Blair v. State, 402 S.W.3d at 133-135 (internal footnotes omitted).

The decision of the Missouri Court of Appeals is reasonable and therefore is entitled to deference under § 2254(d). Trial counsels' decisions to permit Dr. Young to testify about Dr. Gills' autopsies, not to object to the testimony of Ruby Williams, and to advise petitioner not to testify at the suppression hearing were all matters of strategy. In Blackmon v. White, 825 F.2d 1263, 1265 (8th Cir. 1987), the United States Court of Appeals for the Eighth Circuit stated that "the courts must resist the temptation to second-guess a lawyer's trial strategy; the lawyer makes choices based on the law as it appears at the time, the facts as disclosed... and his best judgment as to the attitudes and sympathies of judge and jury." See also Shaw v. U.S., 24 F.3d 1040, 1042 (8th Cir. 1994) (trial counsel's reasonable trial strategies cannot constitute ineffective assistance, even if they are unsuccessful); Henderson v. Norris, 118 F.3d 1283, 1287-88 (8th Cir. 1997) (matters of trial strategy presumed correct), cert. denied, 522 U.S. 1129 (1998).

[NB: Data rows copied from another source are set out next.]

(* ===== verification/Prelude.v ===== *)
(** * Llumnix: a verification library

    ** The program

    Llumnix serves large language models on many engine instances and moves
    requests between them while they run.  Its parts, under [src/llumnix/]:

    - An *API server* ([entrypoints/vllm/api_server.py], or the standalone
      [v1_api_server.py]) takes requests; its client ([client.py]) hands them
      to the manager and forwards the outputs, which the instances put into
      its *queue* ([queue/zmq_server.py], [queue/zmq_client.py]).
    - The *manager* ([manager.py]) owns the registry of instances.  It asks
      the *global scheduler* ([global_scheduler/]) where to send a request,
      which instances to pair for migration and how many instances to add or
      remove, and drives migrations, recovery and automatic scaling; the
      *launcher* ([launcher.py]) makes the resources of a new instance.
    - An *instance* is a Llumlet ([llumlet/]) with a backend engine
      ([backends/vllm/]).  A legacy instance migrates live, stage by stage:
      the *migration coordinator* copies KV blocks while the request runs and
      the *block scheduler* owns queues and block tables.  A V1 instance
      migrates by a hand-off of a frozen snapshot ([v1_migration.py]),
      commanded by the manager.
    - A *KV-cache affinity index* ([v1_kv.py]) ranks instances for dispatch,
      [v1_kv_transfer.py] configures the KV connectors, and
      [corex_p2p_connector.py] moves KV tensors through CPU memory.

    ** Files and what they model

    - [Prelude]: exceptions, results, the handler monad, dictionaries and
      lists as Python has them, tactics and hints.  [PyNum]: ints and IEEE
      binary64 floats.  [PyBytes]: bytes, SHA-256, JSON.  [PyText]: strings.
    - [Request], [LocalMigration]: requests, and which of them an instance
      offers for migration.
    - [InstanceInfo]: the reports of instances and all load metrics.
    - [Dispatch], [MigrationPairing], [Scaling], [GlobalScheduler]: the global
      scheduler.  The class [SubScheduler] is the interface between the
      global scheduler and its three sub-schedulers.
    - [BlockScheduler], [Coordinator]: an instance's queues and blocks, and
      live migration between two instances.  vLLM's block allocator is the
      class [BlockAllocator] with its documented laws.
    - [V1Migration]: snapshots, checksums and the state machine of the V1
      hand-off.  [V1KvTransfer]: connector configuration and the request ids
      of prefill/decode pairs.  [V1Kv]: the affinity index.
    - [V1Engine], [LlumletV1]: the adapter of a V1 engine, and the Llumlet of a
      V1 instance as a machine of events, one asyncio task per request;
      [LlumletV1Facts]: their theorems.
    - [KvSubscriber]: the subscriber that feeds the index.  [CorexP2p]: the
      transport of KV tensors through CPU memory.
    - [MigrationData]: the copy of blocks by the migration backends, and the
      groups of workers.  [EngineOutputs]: the engine loop, its reports and the
      way of its outputs.  [Executor]: the workers of an engine.  [Sampler]:
      the sampler in them.  [EngineSetup]: the choice of the engine.
    - [V1Wire]: the migration commands on their way from the manager through
      the Llumlet and the adapter to EngineCore, with the conversions of
      snapshots, sessions and manifests; it supplies the answers that
      [ManagerV1] takes as a parameter.
    - [Backends]: the class [BackendInterface], its implementations (the block
      scheduler, the V1 adapter, BladeLLM) and the Llumlet's legacy methods
      over it.  [RayResources]: names, the key-value store, removal, and the
      actors in the bundle of an instance.
    - [QueueSockets]: how the output queue binds, opens and closes its sockets.
      [P2pConnector]: the hooks of the CoreX connector and the shutdown of the
      native engine.  [Metrics]: the registry of metrics and time stamps.
    - [HttpApi]: the HTTP handlers, against the class [Frontend] that the V1
      adapter and the managed client implement.  [Simulator]: profiles and the
      simulated executor.
    - [Config]: defaults, configuration files, the command line and the checks
      of the arguments.  [Startup]: the Ray cluster, the manager and the
      instances that a server starts with.
    - [BladeLlm]: the wrapper of the outputs, the loop and the client of the
      BladeLLM backend.
    - [Launcher]: resources, roles and ports of new instances.
    - [Manager], [ManagerV1]: the handlers and the background tasks of the
      manager, and its control plane of V1 migration; [ManagerFacts],
      [ManagerContracts], [ManagerLimits], [ManagerV1Facts]: their theorems.
    - [QueueRpc], [Client]: the output queue and the API server's client.

    ** How code becomes definitions

    A class is a record, a method a function with the method's name (with a
    prefix where two classes share it).  A method that may raise has a result
    in [res]; a method that changes its object is a function on the record,
    and where it may raise after a change the changed state is returned next
    to the exception.  A dictionary whose iteration order the code reads is an
    association list in insertion order, a set whose order the code reads is
    listed in an arbitrary order [SetOrder]; objects that are shared (requests
    in queues, output streams) live in a store and are named by addresses.

    A coroutine gives up control at its awaits.  There, [env n] is an
    arbitrary change made by the other tasks at the [n]-th await; the answers
    of remote calls, the clock and the draws of [random.choice] are arguments
    too.  The theorems hold for all of them, under the hypothesis on [env] that
    each states (most often that the other tasks keep the invariant).  A call
    that leaves the process (Ray, a remote actor) is recorded as an effect, in
    order.  Hash functions of other libraries, [np.exp], host names and the
    NCCL probe are parameters.

    ** What the theorems show

    - *Requests are not lost or duplicated in migration*:
      [Coordinator.migration_conserves] (a request is at exactly one of the
      two instances after a migration, whatever happens at the awaits and
      wherever the destination dies), [Coordinator.recovery_requeues],
      [BlockScheduler.blocks_conserved] (no block is leaked or owned twice),
      [V1Migration.v1_coordinator_invariant], [V1Migration.v1_abort_restores],
      [V1Migration.v1_handoff_roundtrip], and for the manager
      [ManagerV1Facts.v1_source_released_last] (the source is released only
      after the target confirmed), [ManagerV1Facts.v1_migration_settles] and
      [ManagerV1Facts.v1_pair_releases].
    - *The registry is consistent*: [ManagerFacts.manager_invariant] (kept by
      every handler and task), [GlobalScheduler.global_scheduler_refines] (the
      scheduler refines an abstract set of instances with their roles),
      [GlobalScheduler.scale_down_forgets], [ManagerFacts.reconcile_exact],
      [ManagerContracts.rebuild_terminates].
    - *Dispatch*: [GlobalScheduler.global_dispatch_total],
      [Dispatch.dispatch_candidates_spec], [Dispatch.round_robin_fair],
      [Dispatch.balanced_keeps_even], [V1Kv.index_refines_events],
      [V1Kv.rank_by_reuse], [InstanceInfo.compute_instance_load_spec].
    - *Pairing and selection*: [MigrationPairing.pair_migration_sound],
      [MigrationPairing.balanced_pairs_improve],
      [MigrationPairing.v1_pairs_compatible],
      [LocalMigration.migrate_out_selection],
      [ManagerV1Facts.v1_selection_spec].
    - *Scaling and deployment*: [Scaling.check_scale_spec],
      [ManagerContracts.auto_scale_within_limit],
      [ManagerContracts.check_pd_recovers],
      [ManagerContracts.kv_ports_disjoint], [Launcher.launch_follows_ratio],
      [Launcher.placement_group_fits], [V1KvTransfer.configure_idempotent].
    - *Requests from client to output*: [Client.client_delivers],
      [Client.fallback_counts_exact], [QueueRpc.queue_exactly_once],
      [ManagerFacts.abort_reaches_all],
      [ManagerContracts.pd_pair_all_or_nothing],
      [V1KvTransfer.pd_request_id_roundtrip].
    - *V1 instances*: [LlumletV1Facts.v1_streams_settle] (no request is leaked
      under any interleaving of streams, cancellations and aborts),
      [LlumletV1Facts.v1_outputs_reach_caller] (outputs from engine to caller
      across a migration), [LlumletV1Facts.v1_report_exact],
      [LlumletV1Facts.v1_report_places_instance],
      [V1Engine.kv_endpoint_routable].
    - *Data plane*: [MigrationData.backends_copy_blocks] (both backends equal
      the plain copy of the listed blocks), [MigrationData.group_ranks_distinct],
      [MigrationData.dead_source_leaves_prefix],
      [CorexP2p.kv_transfer_roundtrip], [CorexP2p.store_well_typed].
    - *Engine and handlers*: [EngineOutputs.step_outputs_reach_caller],
      [EngineOutputs.outputs_put_and_aborted],
      [EngineOutputs.report_follows_steps], [EngineOutputs.removals_answered],
      [EngineOutputs.engine_loop_states], [HttpApi.v1_server_settles],
      [HttpApi.served_to_the_end], [KvSubscriber.subscriber_catches_up],
      [Executor.local_ranks_exact], [Executor.retry_manager_spec],
      [EngineSetup.rebuilt_args_exact], [Simulator.simulator_replays].
    - *Start*: [Config.option_precedence], [Config.base_inheritance],
      [Config.accepted_args_build] (whatever is accepted builds the schedulers),
      [Config.accepted_deployment_sound], [Config.pd_ratio_roundtrip],
      [Startup.local_server_serves_ready], [Startup.worker_joins_or_raises],
      [Startup.accepted_queue_opens].
    - *BladeLLM*: [BladeLlm.blade_outputs_in_order],
      [BladeLlm.blade_client_delivers].
    - *Composition*: [V1Wire.v1_migration_end_to_end] (from the manager through
      both Llumlets to both EngineCores), [V1Wire.v1_precopy_sound],
      [V1Wire.commands_faithful], [V1Wire.snapshot_fields_roundtrip];
      [Backends.recovery_through_interface] (the Llumlet's recovery proved
      against the interface and discharged by the block scheduler),
      [Backends.v1_refuses_legacy_calls].
    - *Resources*: [RayResources.ports_never_reused],
      [RayResources.first_bundle_fits], [RayResources.clear_removes_exactly],
      [QueueSockets.server_binds_first_free], [QueueSockets.sockets_closed],
      [P2pConnector.hooks_stand_aside], [P2pConnector.shutdown_once],
      [Sampler.sample_exact], [Metrics.queue_path_complete].
    - *Defects*: [Backends.bladellm_stops_reconciliation],
      [RayResources.bladellm_overfull], [Metrics.blade_step_loses_output],
      [Metrics.blade_report_has_no_blocks],
      [HttpApi.benchmark_without_max_tokens_lost].

    Theorems of [ManagerLimits] and a few at the ends of other files pin down
    behaviours that depart from the comments next to the code.

    ** Fuel and bounds

    Loops over a list are structural.  The loops that are not: the rebuild of
    the migration backend takes one unit of fuel per registered instance and
    one more, which [rebuild_terminates] proves enough since every failing
    round removes an instance; a V1 migration has the source's own bound of
    two attempts; the waits for instances and roles have the source's number
    of retries; the retries of [generate] in the client and of
    [wait_for_server_rpc] are bounded by an argument, and the theorems about
    them say what happens when it runs out.  The endless background tasks are
    modelled round by round.  32-bit words of SHA-256 wrap around explicitly;
    Python ints are unbounded.

    ** Not modelled

    - Device code and the libraries that run it: vLLM's engine step, its base
      scheduler and its block copies, the arithmetic of the sampler, torch,
      NCCL and the collective library; they are parameters where the modelled
      code calls them.
    - Logging, files and the threads that serve HTTP; of argparse, abbreviated
      options.
    - EngineCore, a fork of vLLM outside the repository: its commands are
      modelled up to the call, its answers are parameters.
    - Curve fitting of the profiler; tools, benchmarks and examples. *)

From stdpp Require Import base gmap strings list.
From Stdlib Require Import Lia.

Declare Scope py_scope.
Delimit Scope py_scope with py.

Because the state courts' determinations did not result in "a decision that was contrary to, or involved an unreasonable application of, clearly established Federal law, as determined by the Supreme Court of the United States" or in "a decision that was based on an unreasonable determination of the facts in light of the evidence presented in the State court proceeding, " see 28 U.S.C. §2254(d)(1) and (2), Grounds 4, 5, and 6 will be denied.

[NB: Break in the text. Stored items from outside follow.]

(** The migration loads do not read the load fields they are stored in. *)
Lemma migration_load_irrelevant m dfr i d l o :
  migration_compute_instance_load m dfr
    (i <| dispatch_load_metric := d |> <| migration_load_metric := l |>
       <| migration_load_metric_after_migrate_out := o |>) =
  migration_compute_instance_load m dfr i.
Proof. by destruct m. Qed.

(** With the [usage_ratio] metric, moving a request does not change the load
    computed for the instance after the move. *)
Lemma usage_ratio_after_migrate dfr i b :
  compute_instance_load_after_migrate usage_ratio dfr i b =
  migration_compute_instance_load usage_ratio dfr i.
Proof. by destruct b. Qed.

(** Computing the loads of an instance report never raises: no counter,
    not even an all-zero or an [inf] one, makes a metric divide by zero
    ([virtual_usage] divides by 256 times the capacity, which must not round
    to zero); only the four load fields of the report change, and they hold
    the dispatch load, the migration load, and the migration loads after the
    last running request left or one of its size arrived. *)
Theorem compute_instance_load_spec np_exp c i :
  (calc_dispatch_load_metric c = virtual_usage → is_zero (py_mul f256 (capacity_of i)) = false) →
  ∃ d l o n,
    compute_instance_load np_exp c i =
      (Ok tt, i <| dispatch_load_metric := d |> <| migration_load_metric := l |>
                <| migration_load_metric_after_migrate_out := o |>
                <| migration_load_metric_after_migrate_in := n |>) ∧
    dispatch_compute_instance_load np_exp (calc_dispatch_load_metric c) i = Ok d ∧
    migration_compute_instance_load (calc_migration_load_metric c) (calc_enable_defrag c) i = Ok l ∧
    compute_instance_load_after_migrate (calc_migration_load_metric c) (calc_enable_defrag c) i
      false = Ok o ∧
    compute_instance_load_after_migrate (calc_migration_load_metric c) (calc_enable_defrag c) i
      true = Ok n.
Proof.
  intros Hcap. destruct c as [md mm dfr]; simpl in *.
  pose proof (dispatch_load_ok np_exp md i Hcap) as Hd.
  pose proof (migration_load_ok mm dfr i) as Hl.
  pose proof (migration_load_after_ok mm dfr i false) as Ho.
  pose proof (migration_load_after_ok mm dfr i true) as Hn.
  destruct (dispatch_compute_instance_load np_exp md i) as [d|] eqn:Ed; [|done].
  destruct (migration_compute_instance_load mm dfr i) as [l|] eqn:El; [|done].
  destruct (compute_instance_load_after_migrate mm dfr i false) as [o|] eqn:Eo; [|done].
  destruct (compute_instance_load_after_migrate mm dfr i true) as [n|] eqn:En; [|done].
  exists d, l, o, n. split; [|done].
  unfold compute_instance_load, mbind, M_bind, getS, liftR, modifyS. simpl. rewrite Ed. simpl.
  assert (migration_compute_instance_load mm dfr (i <| dispatch_load_metric := d |>) = Ok l) as ->
    by (rewrite <- El; by destruct mm).
  cbn -[compute_instance_load_after_migrate].
  assert (compute_instance_load_after_migrate mm dfr
            (i <| dispatch_load_metric := d |> <| migration_load_metric := l |>) false = Ok o) as ->
    by (rewrite <- Eo; by destruct mm).
  cbn -[compute_instance_load_after_migrate].
  assert (compute_instance_load_after_migrate mm dfr
            (i <| dispatch_load_metric := d |> <| migration_load_metric := l |>
               <| migration_load_metric_after_migrate_out := o |>) true = Ok n) as ->
    by (rewrite <- En; by destruct mm).
  done.
Qed.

A CERTIFICATE OF APPEALABILITY WILL BE DENIED

Under 28 U.S.C. § 2253(c), the Court may issue a certificate of appealability only "where a petitioner has made a substantial showing of the denial of a constitutional right." To satisfy this standard, a petitioner must show that a "reasonable jurist" would find the district court ruling on the constitutional claim(s) "debatable or wrong." Tennard v. Dretke, 542 U.S. 274, 276 (2004). Because petitioner has not met this standard, a certificate of appealability will be denied. See 28 U.S.C. § 2254, Rule 11(a).

Accordingly, it is ORDERED that:

(1) the petition for writ of habeas corpus is denied;
(2) the issuance of a certificate of appealability is denied; and
(3) this case is dismissed with prejudice.